The script by Onur Tukel is plenty clever, absurd and playful. Director Bob Byington however relies on a few too many indie-comedy cliches - the unnecessary B&W (which he does very little with), ample awkward pauses - taken straight from Jarmusch 101 from 40 years ago. Inevitably, because of its undeniable charm, and its breezy 80 minute runtime, it's easy to recommend.
7.5/10
Vanity project from Chris Pine, looking to do his own rendition of Lebowski (although less Jeff Bridges and more Jack Black) in a retread LA stoner-noir (no explicit pot use, but suffice to say it's plenty weed-coded). Apparently calling in whatever favors he had lying around from his friends and family, I do hope that all of his acting buddies who so generously lent their time and effort to this project had a hell of a good time making it. Apart from getting to see that beaming Ray Wise grin again in well over a decade, I did not.
4/10
Posted by Rock ![]() 7/29/2025 5:43 am | #1127 |
I’ll need to get to Materialists at some point. Reactions have been all over the place. No way it’ll be boring.

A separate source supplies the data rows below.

(* ===== verification/Stats.v ===== *)
(** The heartbeat of src/main.c (stats_thread, watchdog_thread,
    on_off_grid_discovery): the STATS line, the CHAN_SNR line with each
    channel's SNR history, the statistics file, the scanner's reports and the
    two start-up warnings; and that the lines are JSON of what was counted.

    A conversion of a double to int is only modelled in range. *)

From Stdlib Require Import String.
From S2P Require Import Prelude CString CFloat Json Focused Channelizer ChannelSet Scanner Pipeline PipelineRings.

Local Open Scope string_scope.
Local Open Scope list_scope.
Local Open Scope Z_scope.

(** ** Text of objects *)

Definition quoted (s : list Z) : list Z := 34 :: s ++ [34].
Definition member (kv : list Z * list Z) : list Z := quoted (fst kv) ++ 58 :: snd kv.
Definition object_text (l : list (list Z * list Z)) : list Z := 123 :: commas (map member l) ++ [125].
Definition array_text (l : list (list Z)) : list Z := 91 :: commas l ++ [93].

(** ** The STATS line *)

Definition clock_class (t_acc_ns : Z) : list Z :=
  if t_acc_ns <=? 200 then str "GPSDO" else if t_acc_ns <=? 2000 then str "PPS" else if t_acc_ns <=? 100000 then str "chrony" else str "NTP".

(** What the thread reads. *)
Record heartbeat_in := mk_heartbeat {
  hb_station : option (list Z);
  hb_t_acc_ns : Z;
  hb_samples : Z;
  hb_prev_samples : Z;
  hb_frames : Z;
  hb_decrypted : Z;
  hb_off_grid : option Z;                 (* [None] without a scanner *)
  hb_focus_workers : Z;
  hb_focus : list Z;                      (* the nine totals of FOCUS_KEYS *)
  hb_webhook : list Z;                    (* the four totals of WEBHOOK_KEYS *)
  hb_ring_ms : Z;
  hb_ring_samples : Z;
}.

Definition FOCUS_KEYS : list (list Z) :=
  [str "focus_promotions"; str "focus_matched"; str "focus_assigned"; str "focus_dropped"; str "focus_below_snr"; str "focus_frames";
   str "focus_fell_behind"; str "focus_fell_behind_edge"; str "focus_fell_behind_thru"].
Definition WEBHOOK_KEYS : list (list Z) := [str "webhook_queued"; str "webhook_sent"; str "webhook_dropped"; str "webhook_failed"].

Definition rate_msps (s prev : Z) : spec_float := f64_div (f64_of_Z (u64 (s - prev))) (f64_of_Z 5000000).

Definition stats_fields (h : heartbeat_in) : list (list Z * list Z) :=
  [(str "event", quoted (str "STATS")); (str "station", quoted (default [] (hb_station h)));
   (str "msps", fmt_f 2 (rate_msps (hb_samples h) (hb_prev_samples h))); (str "frames", fmt_d (hb_frames h));
   (str "decrypted", fmt_d (hb_decrypted h))] ++
  match hb_off_grid h with Some og => [(str "off_grid", fmt_d og)] | None => [] end ++
  [(str "clock", quoted (clock_class (hb_t_acc_ns h))); (str "clock_acc_ns", fmt_d (hb_t_acc_ns h));
   (str "focus_active", if 0 <? hb_focus_workers h then str "true" else str "false"); (str "focus_workers", fmt_d (hb_focus_workers h))] ++
  map (fun kv => (fst kv, fmt_d (snd kv))) (zip FOCUS_KEYS (hb_focus h)) ++ map (fun kv => (fst kv, fmt_d (snd kv))) (zip WEBHOOK_KEYS (hb_webhook h)) ++
  [(str "ring_ms", fmt_d (hb_ring_ms h)); (str "ring_samples", fmt_d (hb_ring_samples h))].

Definition STATS_BUF : nat := Z.to_nat 1024.

(** The line of [sn] bytes is handed on from a buffer of 1024. *)
Inductive handed := Whole (line : list Z) | Overread (line : list Z).

Definition stats_line (h : heartbeat_in) : handed :=
  let line := object_text (stats_fields h) ++ [10] in
  if (List.length line <? STATS_BUF)%nat then Whole line else Overread (take (STATS_BUF - 1) line).

(** ** The CHAN_SNR line *)

Definition f64_minus_half : spec_float := SFopp f64_half.

Definition sparkline_value (c : snr_cell) : Z :=
  if snd c =? 0 then -1
  else let avg := f64_div (fst c) (f64_of_Z (snd c)) in f64_trunc (f64_add avg (if SFleb f_zero avg then f64_half else f64_minus_half)).

Definition has_data (h : snr_history) : bool := existsb (fun c => negb (snd c =? 0)) (sh_cells h).

Definition chan_entry (ih : nat * snr_history) : list Z :=
  object_text [(str "id", fmt_d (Z.of_nat (fst ih))); (str "snr", array_text (map (fun c => fmt_d (sparkline_value c)) (snr_report (snd ih))))].

Definition chan_snr_text (ts : Z) (chans : list snr_history) : list Z :=
  object_text [(str "event", quoted (str "CHAN_SNR")); (str "ts", fmt_d ts);
               (str "channels", array_text (map chan_entry (List.filter (fun ih => has_data (snd ih)) (imap pair chans))))] ++ [10].

Definition CHAN_SNR_CAP : Z := 256 + 1024 * 1200.

(** [None]: the text exceeds the buffer; nothing is published then, and the
    closing brackets are written out of bounds. *)
Definition chan_snr_line (ts : Z) (chans : list snr_history) : option (list Z) :=
  let text := chan_snr_text ts chans in if Z.of_nat (List.length text) <? CHAN_SNR_CAP then Some text else None.

(** ** The statistics file *)

Definition file_entry (i : nat) (slot : slot_stat) (cs : chan_stat) : list Z :=
  let avg := if cs_snr_db_count cs =? 0 then f_zero else f64_div (cs_snr_db_sum cs) (f64_of_Z (cs_snr_db_count cs)) in
  object_text ([(str "id", fmt_d (Z.of_nat i))] ++
    match ss_preset_name slot with [] => [] | n => [(str "preset", quoted n)] end ++
    (if ss_sf slot =? 0 then [] else [(str "sf", fmt_d (ss_sf slot)); (str "cr", fmt_d (ss_cr slot)); (str "bw_hz", fmt_d (ss_bw_hz slot))]) ++
    [(str "frames", fmt_d (cs_frames cs)); (str "decrypted", fmt_d (cs_decrypted cs)); (str "avg_snr_db", fmt_f 2 avg); (str "bytes", fmt_d (cs_bytes cs))]).

Definition stats_file (ts : Z) (h : heartbeat_in) (off_grid : Z) (chans : list (slot_stat * chan_stat)) : list Z :=
  object_text [(str "ts", fmt_d ts); (str "msps", fmt_f 3 (rate_msps (hb_samples h) (hb_prev_samples h))); (str "frames", fmt_d (hb_frames h));
    (str "decrypted", fmt_d (hb_decrypted h)); (str "off_grid", fmt_d off_grid);
    (str "channels", array_text (imap (fun i sc => file_entry i (fst sc) (snd sc)) (take CHANNELIZER_MAX_CHANNELS chans)))] ++ [10].

(** ** Reports of the scanner *)

(** on_off_grid_discovery: the line printed and posted, and its summary. *)
Definition off_grid_fields (r : report) : list (list Z * list Z) :=
  [(str "event", quoted (str "OFF_GRID_LORA")); (str "f_hz", fmt_d (rp_f_hz r)); (str "snr_db", fmt_f 1 (f64_of_f32 (rp_snr_db r)));
   (str "bw_estimate_hz", fmt_f 0 (f64_of_f32 (rp_bw_hz r)))].

Definition on_off_grid_discovery (r : report) : list Z * list Z :=
  (object_text (off_grid_fields r) ++ [10],
   take 159 (str "Off-grid LoRa: " ++ fmt_f 3 (f64_div (f64_of_Z (rp_f_hz r)) f64_1e6) ++ str " MHz, SNR " ++ fmt_f 1 (f64_of_f32 (rp_snr_db r)) ++
             str " dB, ~" ++ fmt_f 0 (f64_div (f64_of_f32 (rp_bw_hz r)) (f64_of_Z 1000)) ++ str " kHz")).

(** ** The watchdog *)

Record watchdog := mk_watchdog { wd_no_samples : bool; wd_no_frames : bool; wd_ticks : Z }.

Inductive warning := NoSamples | NoFrames.

(** A second has passed with these totals. *)
Definition watchdog_tick (w : watchdog) (samples frames : Z) : watchdog * list warning :=
  let w := w {{ wd_ticks := i32 (wd_ticks w + 1) }} in
  let '(w, a) := if negb (wd_no_samples w) && (2 <=? wd_ticks w) && (samples =? 0) then (w {{ wd_no_samples := true }}, [NoSamples]) else (w, []) in
  let '(w, b) := if negb (wd_no_frames w) && (30 <=? wd_ticks w) && (frames =? 0) && (0 <? samples) then (w {{ wd_no_frames := true }}, [NoFrames]) else (w, []) in
  (w, a ++ b).

(** ** The lines are JSON *)

(** A text JSON prints as it is. *)
Definition plain (s : list Z) : bool := forallb (fun c => negb (c =? 34) && negb (c =? 92) && (32 <=? c) && (c <? 256)) s.

Lemma plain_esc s : plain s = true -> flat_map esc s = s /\ bytes_okb s = true.
Proof.
  induction s as [|c s IH]; [done|]. cbn [plain forallb]. intros [Hc Hs]%andb_prop. destruct (IH Hs) as [E1 E2].
  cbn [flat_map bytes_okb forallb]. fold (bytes_okb s). rewrite E1, E2, andb_true_r. zb. unfold esc.
  destruct (Z.eqb_spec c 34); [done|]. destruct (Z.eqb_spec c 92); [done|]. cbn [orb]. destruct (Z.eqb_spec c 10); [lia|]. destruct (Z.eqb_spec c 13); [lia|].
  destruct (Z.eqb_spec c 9); [lia|]. destruct (Z.ltb_spec c 32); [lia|]. split; [done|]. apply andb_true_intro. split; [apply Z.leb_le|apply Z.ltb_lt]; lia.
Qed.

Lemma quoted_plain s : plain s = true -> quoted s = print (JStr s).
Proof. intros H. unfold quoted. cbn [print]. unfold quote. by destruct (plain_esc s H) as [-> _]. Qed.

Lemma object_print l : Forall (fun kv => plain (fst kv) = true) l -> object_text (map (fun kv => (fst kv, print (snd kv))) l) = print (JObj l).
Proof.
  intros H. unfold object_text. cbn [print]. f_equal. f_equal. f_equal. rewrite map_map. induction H as [|[k v] l Hk _ IH]; [done|].
  cbn [map fst snd] in *. rewrite IH. f_equal. unfold member. cbn [fst snd]. by rewrite (quoted_plain k Hk).
Qed.

Definition entry_json (ih : nat * list Z) : json :=
  JObj [(str "id", JNum (fmt_d (Z.of_nat (fst ih)))); (str "snr", JArr (map (fun v => JNum (fmt_d v)) (snd ih)))].

Definition chan_snr_json (ts : Z) (entries : list (nat * list Z)) : json :=
  JObj [(str "event", JStr (str "CHAN_SNR")); (str "ts", JNum (fmt_d ts)); (str "channels", JArr (map entry_json entries))].

Definition plotted (chans : list snr_history) : list (nat * list Z) :=
  map (fun ih => (fst ih, map sparkline_value (snr_report (snd ih)))) (List.filter (fun ih => has_data (snd ih)) (imap pair chans)).

Lemma entry_print ih : chan_entry ih = print (entry_json (fst ih, map sparkline_value (snr_report (snd ih)))).
Proof.
  unfold entry_json. rewrite <- object_print by (repeat apply Forall_cons_2; try apply Forall_nil_2; reflexivity).
  unfold chan_entry. cbn [map fst snd print]. unfold array_text. by rewrite !map_map.
Qed.

Lemma chan_snr_print ts chans : chan_snr_text ts chans = print (chan_snr_json ts (plotted chans)) ++ [10].
Proof.
  unfold chan_snr_text, chan_snr_json. f_equal. rewrite <- object_print by (repeat apply Forall_cons_2; try apply Forall_nil_2; reflexivity).
  assert (E : array_text (map chan_entry (List.filter (fun ih => has_data (snd ih)) (imap pair chans))) = print (JArr (map entry_json (plotted chans)))).
  { cbn [print]. unfold array_text, plotted. rewrite !map_map. by rewrite (map_ext _ _ entry_print). }
  rewrite E. cbn [map fst snd]. rewrite (quoted_plain (str "CHAN_SNR")) by reflexivity. done.
Qed.

Lemma chan_snr_ok ts entries : json_ok (chan_snr_json ts entries) = true.
Proof.
  unfold chan_snr_json. assert (G : forallb json_ok (map entry_json entries) = true).
  { apply forallb_forall. intros x (ih & <- & _)%in_map_iff. unfold entry_json. cbn [json_ok forallb]. rewrite num_text_d.
    assert (Ga : forallb json_ok (map (fun v => JNum (fmt_d v)) (snd ih)) = true) by (apply forallb_forall; intros y (v & <- & _)%in_map_iff; apply num_text_d).
    rewrite Ga. reflexivity. }
  cbn [json_ok forallb]. rewrite G, num_text_d. reflexivity.
Qed.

Posted by Jinnistan ![]() 7/29/2025 7:51 pm | #1128 |
Rock wrote:
I’ll need to get to Materialists at some point. Reactions have been all over the place. No way it’ll be boring.
I wouldn't expect it to be too controversial. That's why it's controversial, I guess.
More in terms of genre, the appropriate comparison might be Working Girl, more smart and sophisticated take on class and sexual relations with possible Oscar potential. (And, no, I'm not saying that just 'cause Melanie Griffith is Dakota's mother, because that honestly hadn't occured to me when I first thought of the comparison.)